Please join us for a crash course in baraminology, the research into the Biblical kinds. Our speaker, Dr. Roger W. Sanders serves as Assistant Director of the Center for Origins Research at Bryan College, Dayton, Tennessee (web),. Raised in a fundamentalist church where he learned the gap theory, he became a theistic evolutionist in college. After obtaining a Ph.D. from the University of Texas at Austin in 1979, he worked as a plant taxonomist at well-known conventional research and educational institutions. About 12 years ago, feeling increasing compartmentalization of his life, he investigated the claims of young-earth creationism and was led to accept a literal interpretation of Genesis.
Having made the shift to young-earth creationism, he was immediately intrigued by the work of the Baraminology Study Group members (now the Creation Biology Society) who were studying the creation counterpart of his past evolutionary research.
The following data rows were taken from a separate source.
(** ** What chains and demands depend on *)

Lemma blocker_waits {since} s t :
  kernel_ok_at since s → blocker s t = match w_owner (wait_node s t) with Some (SMutex p) => mtx_owner (mutex s p) | _ => None end.
Proof.
  intros Hok. destruct (waiter_members s t Hok) as [Ew Hm]. unfold blocker.
  destruct (w_owner (wait_node s t)) as [o|] eqn:E.
  - apply (ww_owner s (wok_wf s (ko_waits s Hok))) in E as Hin.
    destruct (waiting_facts s t o Hok Hin) as (_&_&[-> -> -> _ _ _]&_). by destruct o.
  - unfold rts_priority_waiters_for in Ew. destruct (bool_decide (state _ = _)); [|done].
    case_bool_decide as Er; [|done]. destruct (Hm Er) as [p Ep]. by rewrite Er, Ep in Ew.
Qed.

(** The waiters of [o] are the tasks linked to it. *)
Lemma wait_owner_iff {since} s t o : kernel_ok_at since s → w_owner (wait_node s t) = Some o ↔ t ∈ waiting s o.
Proof. intros Hok. symmetry. apply (ww_owner s (wok_wf s (ko_waits s Hok))). Qed.

(** Owners and waiters determine what a task requires. *)
Lemma required_ext s s' t :
  base_priority (task s' t) = base_priority (task s t) → owned s' t = owned s t →
  (∀ p u, p ∈ owned s t → u ∈ waiting s' (SMutex p) ↔ u ∈ waiting s (SMutex p)) →
  (∀ u, priority (task s' u) = priority (task s u)) → required s' t = required s t.
Proof.
  intros Eb Eo Hw Hp. unfold required. rewrite Eb. apply foldr_max_equiv. intros x. rewrite !demands_elem, Eo.
  split; intros (p&u&Hpo&Hu&->); exists p, u; (split_and!; [done|by apply Hw|by rewrite Hp]).
Qed.

(** A mutex nobody waits for demands nothing. *)
Lemma required_add s s' t p :
  base_priority (task s' t) = base_priority (task s t) → (∀ q, q ∈ owned s' t ↔ q ∈ owned s t ∨ q = p) →
  (∀ q u, q ∈ owned s t → u ∈ waiting s' (SMutex q) ↔ u ∈ waiting s (SMutex q)) →
  (∀ u, u ∈ waiting s' (SMutex p) → priority (task s u) ≤ required s t) →
  (∀ u, priority (task s' u) = priority (task s u)) → required s' t = required s t.
Proof.
  intros Eb Eo Hw Hle Hp. unfold required in *. rewrite Eb. set (b := base_priority (task s t)) in *. apply Z.le_antisymm.
  - destruct (foldr_max_attained b (demands s' t)) as [->|Hin]; [apply foldr_max_ge|].
    apply demands_elem in Hin as (q&u&Hq&Hu&Ex). rewrite Ex, Hp. apply Eo in Hq as [Hq| ->]; [|by apply Hle].
    apply foldr_max_elem, demands_elem. exists q, u. split_and!; [done|by apply Hw|done].
  - destruct (foldr_max_attained b (demands s t)) as [->|Hin]; [apply foldr_max_ge|].
    apply demands_elem in Hin as (q&u&Hq&Hu&Ex). rewrite Ex, <- Hp.
    apply foldr_max_elem, demands_elem. exists q, u. split_and!; [apply Eo; by left|by apply Hw|done].
Qed.

(** ** Valid mutexes *)

Definition mutex_ok (s : kernel) (p : Z) : Prop :=
  mtx_identity (mutex s p) = Some p ∧ mtx_signature (mutex s p) = RTS_MUTEX_SIGNATURE.

Lemma unowned_unwaited s p : held_ok s → mtx_owner (mutex s p) = None → waiting s (SMutex p) = [].
Proof. intros Hh Hn. destruct (waiting s (SMutex p)) eqn:E; [done|]. destruct (ho_waited s Hh p); [by rewrite E|done]. Qed.

Lemma rts_mutex_is_valid_run {since} s p :
  kernel_ok_at since s → held_ok s → mutex_ok s p → rts_mutex_is_valid (Some p) s = Done true s.
Proof.
  intros Hok Hh [Hi Hs]. pose proof (ko_waits s Hok) as Hw. unfold rts_mutex_is_valid.
  apply (andM_run _ _ true true); [apply (andM_run _ _ true true)|intros _].
  { unfold gets. by rewrite bool_decide_true, Hs. }
  { intros _. by apply rts_wait_object_validate_run; apply Hw. }
  unfold gets. f_equal. destruct (mtx_owner (mutex s p)) as [o|] eqn:E.
  - destruct (owned_split s o p (ho_owns s Hh) E) as (l1&l2&El).
    destruct (owned_node s o l1 p l2 (ho_owns s Hh) El) as (Hp&_).
    destruct (oo_rep s (ho_owns s Hh) o) as [_ Hhead _ _ _]. rewrite El in Hhead. rewrite Hp, Hhead.
    destruct l1 as [|q l1 _] using rev_ind; [by rewrite bool_decide_true|].
    rewrite last_or_snoc, (bool_decide_true (Some q ≠ None)) by done. apply orb_true_r.
  - pose proof (oo_clean s (ho_owns s Hh) p E) as Hc. injection Hc as -> -> _.
    rewrite (ww_storage s (wok_wf s Hw)), (unowned_unwaited s p Hh E). done.
Qed.

(** ** Steps that leave ownership alone *)

Lemma kstep_owns s s' c R D W :
  kstep s s' c R D W → owns_ok s →
  owns_ok s' ∧ (∀ t, owned s' t = owned s t) ∧ ∀ p, mutex s' p = mutex s p.
Proof.
  intros Hk Hok. assert (∀ p, mutex s' p = mutex s p) as Hm.
  { intros p. unfold mutex. by rewrite (kstep_field k_mutexes _ _ _ _ _ _ Hk). }
  destruct (owns_ok_ext s s') as [Ho Hl]; [done| |done|done].
  intros t. destruct (decide (t = c)) as [->|Hne]; [|by rewrite (ks_tasks _ _ _ _ _ _ Hk)].
  pose proof (ks_chain _ _ _ _ _ _ Hk eq_refl) as E. by injection E.
Qed.

Lemma identity_created s s' t : identity (task s' t) = identity (task s t) → created s' t ↔ created s t.
Proof. intros E. injection E as. unfold created. naive_solver congruence. Qed.
(** ** Steps of ownership *)

Section owns_steps.
Context (s s' : kernel) (t : task_ptr) (ps : list Z) (Hst : owns_step s s' t ps).

Lemma os_face u : face (task s' u) = face (task s u).
Proof. pose proof (os_task _ _ _ _ Hst u) as E. apply (f_equal face) in E. exact E. Qed.

Lemma os_identity u : identity (task s' u) = identity (task s u).
Proof. apply (face_eq _ _ (os_face u)). Qed.

Lemma os_owner q u : mtx_owner (mutex s' q) = Some u ↔ q ∈ if decide (u = t) then ps else owned s u.
Proof. rewrite <- (owned_owner s' u q (os_ok _ _ _ _ Hst)). by rewrite (os_owned _ _ _ _ Hst). Qed.

Lemma os_waiting o : waiting s' o = waiting s o.
Proof. by destruct (os_frame _ _ _ _ Hst) as (ms&ts&->). Qed.

Lemma os_kernel {since} : kernel_ok_at since s → kernel_ok_at since s'.
Proof.
  intros Hok. pose proof os_face as Hf. destruct (os_frame _ _ _ _ Hst) as (ms&ts&->).
  apply (kernel_ok_faces_at s); [done..|]. by apply (plan_ok_frame s), Hok.
Qed.

Lemma os_wait_owner u : w_owner (wait_node s' u) = w_owner (wait_node s u).
Proof. by destruct (os_frame _ _ _ _ Hst) as (ms&ts&->). Qed.

Lemma os_priority u : priority (task s' u) = priority (task s u).
Proof. by injection (os_identity u). Qed.
Lemma os_base u : base_priority (task s' u) = base_priority (task s u).
Proof. by injection (os_identity u). Qed.
End owns_steps.

(** A task that runs waits for nothing. *)
Lemma runnable_not_waiting {since} s c : kernel_ok_at since s → runnable s c = true → w_owner (wait_node s c) = None.
Proof.
  intros Hok Hr. destruct (runnable_places s c Hok Hr) as [_ Hw].
  destruct (w_owner (wait_node s c)) as [o|] eqn:E; [|done]. by apply (wait_owner_iff s c o Hok), Hw in E.
Qed.

(** Acquiring a free mutex. *)
Lemma system_ok_link {since} s s' c p :
  system_ok_at since s → owns_step s s' c (owned s c ++ [p]) → mtx_owner (mutex s p) = None → created s c →
  runnable s c = true → system_ok_at since s'.
Proof.
  intros [Hok Hh Hin Hch] Hst Hp Hcr Hr. pose proof (unowned_unwaited s p Hh Hp) as Hw.
  pose proof (os_kernel _ _ _ _ Hst Hok) as Hok'.
  assert (∀ u, created s' u ↔ created s u) as Hcreated by (intros u; apply identity_created, (os_identity _ _ _ _ Hst)).
  assert (∀ q u, q ≠ p → mtx_owner (mutex s' q) = Some u ↔ mtx_owner (mutex s q) = Some u) as Hown.
  { intros q u Hq. rewrite (os_owner _ _ _ _ Hst), <- (owned_owner s u q (ho_owns s Hh)). case_decide; set_solver. }
  split; [done|split| |].
  - apply Hst.
  - intros q u Hu. apply Hcreated. destruct (decide (q = p)) as [->|Hq]; [|by apply (ho_owner s Hh q), Hown].
    rewrite (os_owner _ _ _ _ Hst) in Hu. case_decide; [by subst|].
    apply (ho_owner s Hh p). by apply (owned_owner s u p (ho_owns s Hh)).
  - intros u Hu%Hcreated. rewrite (os_base _ _ _ _ Hst). by apply (ho_base s Hh).
  - intros q. rewrite (os_waiting _ _ _ _ Hst). intros Hq. destruct (decide (q = p)) as [->|Hne]; [done|].
    apply (ho_waited s Hh) in Hq. destruct (mtx_owner (mutex s q)) as [u|] eqn:E; [|done].
    by rewrite (proj2 (Hown q u Hne) E).
  - intros q u. rewrite (os_waiting _ _ _ _ Hst). intros Hu. rewrite (os_owned _ _ _ _ Hst).
    case_decide; [subst u|by apply (ho_room s Hh q)]. destruct (runnable_places s c Hok Hr) as [_ Hn]. by apply Hn in Hu.
  - intros u. rewrite (os_priority _ _ _ _ Hst), Hin. symmetry. destruct (decide (u = c)) as [->|Hne].
    + apply (required_add s s' c p); [apply (os_base _ _ _ _ Hst)| | | |apply (os_priority _ _ _ _ Hst)].
      * intros q. rewrite (os_owned _ _ _ _ Hst), decide_True by done. set_solver.
      * intros q v _. by rewrite (os_waiting _ _ _ _ Hst).
      * intros v. rewrite (os_waiting _ _ _ _ Hst), Hw. by intros ?%elem_of_nil.
    + apply required_ext; [apply (os_base _ _ _ _ Hst)| | |apply (os_priority _ _ _ _ Hst)].
      * by rewrite (os_owned _ _ _ _ Hst), decide_False.
      * intros q v _. by rewrite (os_waiting _ _ _ _ Hst).
  - intros u. destruct (Hch u) as [l Hl]. exists l. apply (wait_chain_ext s); [|done].
    intros v. rewrite !blocker_waits, (os_wait_owner _ _ _ _ Hst) by done.
    destruct (w_owner (wait_node s v)) as [[q|q]|] eqn:E; [done| |done].
    eapply wait_owner_iff in E; [|done]. assert (q ≠ p) by (intros ->; rewrite Hw in E; by apply elem_of_nil in E).
    apply option_eq. intros x. by apply Hown.
Qed.
(** ** Waiting for a mutex *)

(** The caller joined the waiters of [p]: only its owner may now run at too
    low a priority. *)
Lemma joined_ok s s1 c p o timeout lo :
  system_ok s → began_waiting s s1 c (SMutex p) timeout → runnable s c = true →
  mtx_owner (mutex s p) = Some o → wait_chain s o lo → c ∉ lo →
  Z.of_nat (length (owned s c)) < RTS_MAX_MUTEXES_PER_TASK →
  held_ok s1 ∧ (∀ u, u ≠ o → priority (task s1 u) = required s1 u) ∧ (∀ t, ∃ l, wait_chain s1 t l) ∧
  mtx_owner (mutex s1 p) = Some o ∧ created s1 o.
Proof.
  intros [Hok Hh Hin Hch] (Hk&Hok1&Hw&_&_&Hid) Hr Ho Hlo Hn Hroom.
  destruct (kstep_owns _ _ _ _ _ _ Hk (ho_owns s Hh)) as (Hown&Howned&Hm).
  assert (∀ u, identity (task s1 u) = identity (task s u)) as Hids.
  { intros u. destruct (decide (u = c)) as [->|Hu]; [done|]. by rewrite (ks_tasks _ _ _ _ _ _ Hk). }
  assert (∀ u, created s1 u ↔ created s u) as Hcr by (intros u; by apply identity_created).
  assert (∀ u, priority (task s1 u) = priority (task s u)) as Hpr by (intros u; by injection (Hids u)).
  assert (∀ u, base_priority (task s1 u) = base_priority (task s u)) as Hba by (intros u; by injection (Hids u)).
  assert (∀ q u, u ≠ c ∨ q ≠ p → u ∈ waiting s1 (SMutex q) ↔ u ∈ waiting s (SMutex q)) as Hwait.
  { intros q u Hq. rewrite (ks_wait _ _ _ _ _ _ Hk). unfold waited. case_decide as E; [|done].
    rewrite insert_by_elem. naive_solver. }
  assert (∀ v, v ≠ c → blocker s1 v = blocker s v) as Hbl.
  { intros v Hv. rewrite !blocker_waits by done. assert (w_owner (wait_node s1 v) = w_owner (wait_node s v)) as ->.
    { apply option_eq. intros [q|q]; rewrite !wait_owner_iff by done; [|by auto].
      by rewrite (ks_wait _ _ _ _ _ _ Hk). }
    destruct (w_owner (wait_node s v)) as [[q|q]|]; [done|by rewrite Hm|done]. }
  split_and!; [split| | |by rewrite Hm|].
  - done.
  - intros q u. rewrite Hm, Hcr. apply (ho_owner s Hh).
  - intros u. rewrite Hcr, Hba. apply (ho_base s Hh).
  - intros q. rewrite Hm. destruct (decide (q = p)) as [->|Hq]; [congruence|].
    rewrite (ks_wait _ _ _ _ _ _ Hk). unfold waited. rewrite decide_False by congruence. apply (ho_waited s Hh).
  - intros q u. rewrite Howned. destruct (decide (u = c)) as [->|Hu]; [done|]. rewrite Hwait by auto. apply (ho_room s Hh).
  - intros u Hu. rewrite Hpr, Hin. symmetry. apply required_ext; [done..| |done].
    intros q v Hq. apply Hwait. right. intros ->. apply (owned_owner s u p (ho_owns s Hh)) in Hq. congruence.
  - apply (chains_extend s s1 c o lo); [done| | |done..].
    + by rewrite (blocker_waits s c Hok), (runnable_not_waiting s c Hok).
    + by rewrite (blocker_waits s1 c Hok1), (wf_linked _ _ _ Hw), Hm.
  - apply Hcr. by apply (ho_owner s Hh p).
Qed.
He became an active member in 2001 and in 2006 was hired by Bryan College to carry on research and publication in baraminology, that is, the study of organisms in relation to their having been created ex nihilo in separate kinds.
Dr. Sanders was the staff botanist on the Institute for Creation Research tour of the Galapagos Islands, whose lectures and plant photography were featured in Bill Browning’s presentation on Galapagos before an RMCF audience a couple years back. His presentation is entitled, “Baraminology: Understanding the diversity of life in light of God’s Word.” Don’t miss this informative program!